Quiz 3 Review

Firstly, a flowchart for when to use each distribution:

Practice Problems

  1. We are interested in testing whether a certain at-risk population for diabetes has a daily sugar intake that is equal to the general population, which is equal to 77 grams/day. A sample of size 37 was taken from this at-risk population, and we obtained a sample mean of 80 and sample standard deviation of 11 grams. Perform a hypothesis test to test whether this population has a significantly different mean sugar intake from 77 grams.


  1. The distribution of LDL cholesterol levels in a certain population is approximately normal with mean 90 mg/dl and standard deviation 8 mg/dl.
  1. What is the probability an individual will have a LDL cholesterol level above 95 mg/dl?
  2. Suppose we have a sample of 10 people from this population. What is the probability of exactly 3 of them being above 95 mg/dl?
  3. Take the sample of size 10, as in part b. What is the probability that the sample mean will be above 95 mg/dl?
  4. Suppose we take 5 samples of size 10 from the population. What is the probability that at least one of the sample means will be greater than 95 mg/dl?

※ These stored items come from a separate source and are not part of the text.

(** ** The counters *)

(** How often a list goes down from one element to the next. *)
Fixpoint descents (l : list Z) : Z :=
  match l with
  | a :: ((b :: _) as l') => (if b <? a then 1 else 0) + descents l'
  | _ => 0
  end.

Lemma descents_snoc l a b :
  descents ((l ++ [a]) ++ [b]) = descents (l ++ [a]) + (if b <? a then 1 else 0).
Proof.
  induction l as [|x l IH]; [cbn; lia|].
  destruct l as [|y l]; cbn [app descents] in *; lia.
Qed.

(** What the counters are for the snapshots received so far, each with the
    sequence of its datagram. *)
Definition tally (l : list (Z * Snapshot)) : Progress :=
  mkProgress (Z.of_nat (length l)) (default 0 (fst <$> last l)) (descents (fst <$> l))
    (default 0 ((fun s => sn_tick s.2) <$> head l)) (default 0 ((fun s => sn_tick s.2) <$> last l)).

Lemma tally_snoc l s :
  tally (l ++ [s]) =
  mkProgress (received (tally l) + 1) s.1
    (if (0 <? received (tally l)) && (s.1 <? lastSequence (tally l))
     then outOfOrder (tally l) + 1 else outOfOrder (tally l))
    (if received (tally l) =? 0 then sn_tick s.2 else firstTick (tally l)) (sn_tick s.2).
Proof.
  unfold tally. cbn [received lastSequence outOfOrder firstTick]. rewrite last_snoc, length_app.
  destruct l as [|x l] using rev_ind; [done|].
  rewrite !fmap_app. cbn [fmap list_fmap]. rewrite descents_snoc, last_snoc.
  assert (Hl : (0 <? Z.of_nat (length (l ++ [x]))) = true /\ (Z.of_nat (length (l ++ [x])) =? 0) = false).
  { rewrite length_app. cbn. rewrite Z.ltb_lt, Z.eqb_neq. lia. }
  destruct Hl as [-> ->]. cbn [fmap option_fmap option_map default andb length].
  rewrite Nat2Z.inj_add. f_equal.
  - unfold id. destruct (s.1 <? x.1); lia.
  - by destruct l.
Qed.

Section Counting.
Context `{HAtan : Atan2}.
Variables (ownEntityId : Z) (action : string).

Lemma onDatagram_tally elapsed data l :
  (onDatagram ownEntityId action elapsed data (tally l)).2 = tally (l ++ option_list (snapshot_in data)).
Proof.
  unfold onDatagram, snapshot_in. destruct (readUdpHeader data) as [[header offset]|];
    [|by rewrite app_nil_r].
  destruct (bool_decide _); cbn [negb]; [|by rewrite app_nil_r].
  destruct (decodeSnapshot _ _) as [[] snapshot]; cbn [negb snd].
  - symmetry. apply (tally_snoc l (uh_sequence header, snapshot)).
  - by rewrite app_nil_r.
Qed.

(** The datagrams among the kernel's answers, as the buffer holds them; an
    empty one ends a turn like no datagram at all. *)
Definition heard (answers : list RecvFromAnswer) : list (list byte) :=
  omap (fun a => match a with
                 | FromPeer _ data =>
                     if decide (take buffer_size data = []) then None else Some (take buffer_size data)
                 | RecvFromErrno _ _ => None
                 end) answers.

Definition taken (answers : list RecvFromAnswer) : list (Z * Snapshot) :=
  omap snapshot_in (heard answers).

Lemma taken_cons a answers : taken (a :: answers) = taken [a] ++ taken answers.
Proof.
  unfold taken, heard. rewrite <- omap_app. f_equal. by rewrite <- omap_app.
Qed.

Lemma tally_silent l answers : taken answers = [] -> tally l = tally (l ++ taken answers).
Proof. intros ->. by rewrite app_nil_r. Qed.

Lemma receive_loop_tally answers elapsed : forall udp l,
  let '(_, udp', p') := receive_loop ownEntityId action answers elapsed udp (tally l) in
  exists used, us_rx udp = used ++ us_rx udp' /\ p' = tally (l ++ taken used).
Proof.
  induction answers as [|n IH]; intros [rx] l; cbn [receive_loop].
  { exists []. by split; [|apply tally_silent]. }
  destruct rx as [|[from data|b r] rx]; cbn [receiveFrom us_rx].
  - exists []. by split; [|apply tally_silent].
  - cbn [negb orb]. case_bool_decide as Hd.
    + exists [FromPeer from data]. split; [done|]. apply tally_silent. unfold taken, heard. cbn.
      by rewrite decide_True.
    + pose proof (onDatagram_tally elapsed (take buffer_size data) l) as Hp.
      destruct (onDatagram _ _ _ _ _) as [lines p]. cbn [snd] in Hp. subst p.
      specialize (IH (mkUdpSocket rx) (l ++ option_list (snapshot_in (take buffer_size data)))).
      destruct (receive_loop _ _ n _ _ _) as [[rest udp'] p']. destruct IH as (used & H1 & H2).
      exists (FromPeer from data :: used). cbn [us_rx] in H1. split; [by rewrite H1|].
      rewrite H2, taken_cons, app_assoc. do 3 f_equal. unfold taken, heard. cbn.
      rewrite decide_False by done. cbn. by destruct (snapshot_in _).
  - destruct (b || r)%bool; exists [RecvFromErrno b r]; by (split; [|apply tally_silent]).
Qed.

End Counting.

(** ** Listening *)

Section Listening.
Context {E : Type} `{HApi : SocketApi E} `{HClk : Clocks E} `{HAtan : Atan2}.
Local Open Scope tool_scope.

Abbreviation Acts := (list (Act Printed)).

(** The datagrams of a trace. *)
Definition datagrams (acts : Acts) : list (Address * list byte) :=
  omap (fun a => match a with Datagram to data => Some (to, data) | _ => None end) acts.

Definition local_act (a : Act Printed) : Prop := match a with Sent _ _ _ _ => False | _ => True end.

(** [packets] are inputs to [target], numbered on from [sequence]. *)
Fixpoint numbered (playerId : Z) (target : Address) (sequence : Z)
    (packets : list (Address * list byte)) : Prop :=
  match packets with
  | [] => True
  | (to, data) :: packets =>
      to = target /\ (exists forward buttons,
        data = NetClient.input_packet playerId sequence forward f32_zero f32_zero buttons) /\
      numbered playerId target (u32 (sequence + 1)) packets
  end.

Lemma t_says_does ls (t : Tool Printed E) : t_says ls t = (Value tt, mkTool (tl_acts t ++ (Line <$> ls)) (tl_env t)).
Proof.
  revert t. induction ls as [|l ls IH]; intros t; cbn [t_says].
  - destruct t. cbn. by rewrite app_nil_r.
  - unfold t_bind, sm_bind, t_say, t_act. rewrite IH. cbn. by rewrite <- app_assoc.
Qed.

(** The clock never goes back and every wait takes at least a nanosecond;
    [clk] is the time it shows. *)
Record clock_runs (clk : E -> Z) : Prop := {
  now_shown e : (steady_now e).1 = clk e;
  now_passes e : clk e <= clk (steady_now e).2;
  wait_passes ms e : clk e + 1 <= clk (waitReadable 1 ms e).2;
}.

Context (clk : E -> Z) (Hclk : clock_runs clk).
Variables (playerId ownEntityId : Z) (action : string) (target : Address) (started deadline : Z).

Abbreviation listening := (listen playerId ownEntityId action target started deadline).

(** The result of listening: where it stopped, with the snapshots taken
    counted and the inputs numbered. *)
Definition listened (sequence : Z) (udp : UdpSocket) (l : list (Z * Snapshot))
    (t : Tool Printed E) (r : Outcome (option (Z * UdpSocket * Progress)) * Tool Printed E) : Prop :=
  exists sequence' udp' p' acts used,
    r.1 = Value (Some (sequence', udp', p')) /\ tl_acts r.2 = tl_acts t ++ acts /\
    Forall local_act acts /\ numbered playerId target sequence (datagrams acts) /\
    (action = EmptyString -> datagrams acts = []) /\
    us_rx udp = used ++ us_rx udp' /\ p' = tally (l ++ taken used).

Lemma datagrams_lines (ls : list Printed) : datagrams (Line <$> ls) = [].
Proof. induction ls; [done|]. unfold datagrams in *. cbn. done. Qed.

Lemma local_lines (ls : list Printed) : Forall local_act (Line <$> ls).
Proof. apply Forall_fmap. by induction ls; constructor. Qed.

Lemma script_packet_spec sequence elapsed data :
  script_packet action playerId sequence elapsed = Some data ->
  action <> EmptyString /\ exists forward buttons,
    data = NetClient.input_packet playerId sequence forward f32_zero f32_zero buttons.
Proof.
  unfold script_packet. destruct (decide (action = "move"%string)) as [->|Hm].
  - intros [= <-]. split; [done|]. by eexists _, _.
  - destruct (decide (action = "jump"%string)) as [->|Hj]; [|done].
    intros [= <-]. split; [done|]. by eexists _, _.
Qed.

(** The loop stops by the clock: a turn takes at least a nanosecond. *)
Lemma listened_turn sequence sequence' udp udp' used l t acts e r :
  Forall local_act acts ->
  (forall rest, numbered playerId target sequence' rest ->
     numbered playerId target sequence (datagrams acts ++ rest)) ->
  (action = EmptyString -> datagrams acts = []) ->
  us_rx udp = used ++ us_rx udp' ->
  listened sequence' udp' (l ++ taken used) (mkTool (tl_acts t ++ acts) e) r ->
  listened sequence udp l t r.
Proof.
  intros Ha Hn Hq Hu (s2 & udp2 & p2 & acts2 & used2 & H1 & H2 & H3 & H4 & H5 & H6 & H7).
  assert (Hd : datagrams (acts ++ acts2) = datagrams acts ++ datagrams acts2) by apply omap_app.
  exists s2, udp2, p2, (acts ++ acts2), (used ++ used2). split_and!.
  - done.
  - rewrite H2. cbn [tl_acts]. by rewrite app_assoc.
  - by apply Forall_app.
  - rewrite Hd. by apply Hn.
  - intros E0. rewrite Hd, Hq, H5 by done. done.
  - by rewrite Hu, H6, app_assoc.
  - rewrite H7, <- app_assoc. unfold taken, heard. by rewrite !omap_app.
Qed.

Lemma listen_ends fuel : forall sequence udp l t,
  Z.max 0 (deadline - clk (tl_env t)) < Z.of_nat fuel ->
  wp (listening fuel sequence udp (tally l))
    (fun o t' => listened sequence udp l t (o, t')) t.
Proof.
  induction fuel as [|fuel IH]; intros sequence udp l t Hf; [lia|]. cbn [listen].
  wp_step. apply wp_env. intros now e1 Hnow. cbn [and_then].
  pose proof (now_shown _ Hclk (tl_env t)) as Hs1. pose proof (now_passes _ Hclk (tl_env t)) as Hp1.
  rewrite Hnow in Hs1, Hp1. cbn [fst snd] in Hs1, Hp1. subst now.
  destruct (Z.ltb_spec (clk (tl_env t)) deadline) as [Hlt|Hge]; cbn [negb].
  2: { wp_step. exists sequence, udp, (tally l), [], []. cbn [fst snd tl_acts].
       rewrite app_nil_r. split_and!; try done. by apply tally_silent. }
  wp_step. apply wp_env. intros ready e2 Hready. cbn [and_then tl_env tl_acts] in *.
  pose proof (wait_passes _ Hclk 16 e1) as Hw. rewrite Hready in Hw. cbn [snd] in Hw.
  wp_step. apply wp_env. intros now2 e3 Hnow2. cbn [and_then tl_env tl_acts] in *.
  pose proof (now_passes _ Hclk e2) as Hp2. rewrite Hnow2 in Hp2. cbn [snd] in Hp2.
  set (elapsed := seconds_of_nanos _).
  pose proof (receive_loop_tally ownEntityId action (S (length (us_rx udp))) elapsed udp l) as Hr.
  destruct (receive_loop _ _ _ _ _ _) as [[lines udp'] p']. destruct Hr as (used & Hu & ->).
  destruct (script_packet _ _ _ _) as [data|] eqn:Ep.
  - apply script_packet_spec in Ep as [Hact (forward & buttons & ->)].
    repeat wp_step. unfold wp at 1. rewrite t_says_does. cbn [fst snd and_then tl_env tl_acts].
    eapply wp_mono; [apply IH; cbn [tl_env]; lia|]. intros o t' Hl.
    rewrite <- app_assoc in Hl. eapply listened_turn; [..|exact Hl].
    + constructor; [done|apply local_lines].
    + intros rest Hrest. cbn. rewrite datagrams_lines. by eauto.
    + by intros ->.
    + done.
  - repeat wp_step. unfold wp at 1. rewrite t_says_does. cbn [fst snd and_then tl_env tl_acts].
    eapply wp_mono; [apply IH; cbn [tl_env]; lia|]. intros o t' Hl.
    eapply listened_turn; [..|exact Hl]; rewrite ?datagrams_lines; try done. apply local_lines.
Qed.

End Listening.

(** ** A whole run *)

Section Run.
Context {E : Type} `{HApi : SocketApi E} `{HClk : Clocks E} `{HAtan : Atan2}.
Context (ip_of : string -> Z) (script : Address -> list RecvResult) (clk : E -> Z).
Hypothesis Hco : cooperative ip_of script.
Hypothesis Hclk : clock_runs clk.

(** The slices of the ten seconds an answer is waited for. *)
Definition kSlices : nat := 200.

Lemma cooperative_reaches host port e :
  exists tx e', reaches host port (mkSocket (script (mkAddress (ip_of host) port)) tx []) e e'.
Proof.
  set (a := mkAddress (ip_of host) port).
  pose proof (co_resolve _ _ Hco host port e) as H1.
  destruct (resolve host port e) as [o e1] eqn:E1. cbn [fst] in H1. subst o.
  destruct (co_connect _ _ Hco a e1) as [tx H2].
  destruct (tcp_connect a e1) as [o e2] eqn:E2. cbn [fst] in H2. subst o.
  destruct (waitReadable 1 2000 e2) as [ready e3] eqn:E3.
  pose proof (co_result _ _ Hco e3) as H4.
  destruct (connectResult e3) as [b e4] eqn:E4. cbn [fst] in H4. subst b.
  exists tx, e4, a, e1, e2, ready, e3. by split_and!.
Qed.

  1. In the city of Chicago, 235 baseball fans were sampled and asked if they cheer for the White Sox or the Cubs. 155 of the questioned people preferred the Cubs, while the remaining 80 fans preferred the White Sox. Use normal approximation to test the hypothesis that the Cubs and White Sox have an equal number of fans in the city at the \(\alpha = .05\) level. Construct a 95% Confidence Interval for the true proportion of Chicago fans who cheer for the Cubs, still using normal approximation.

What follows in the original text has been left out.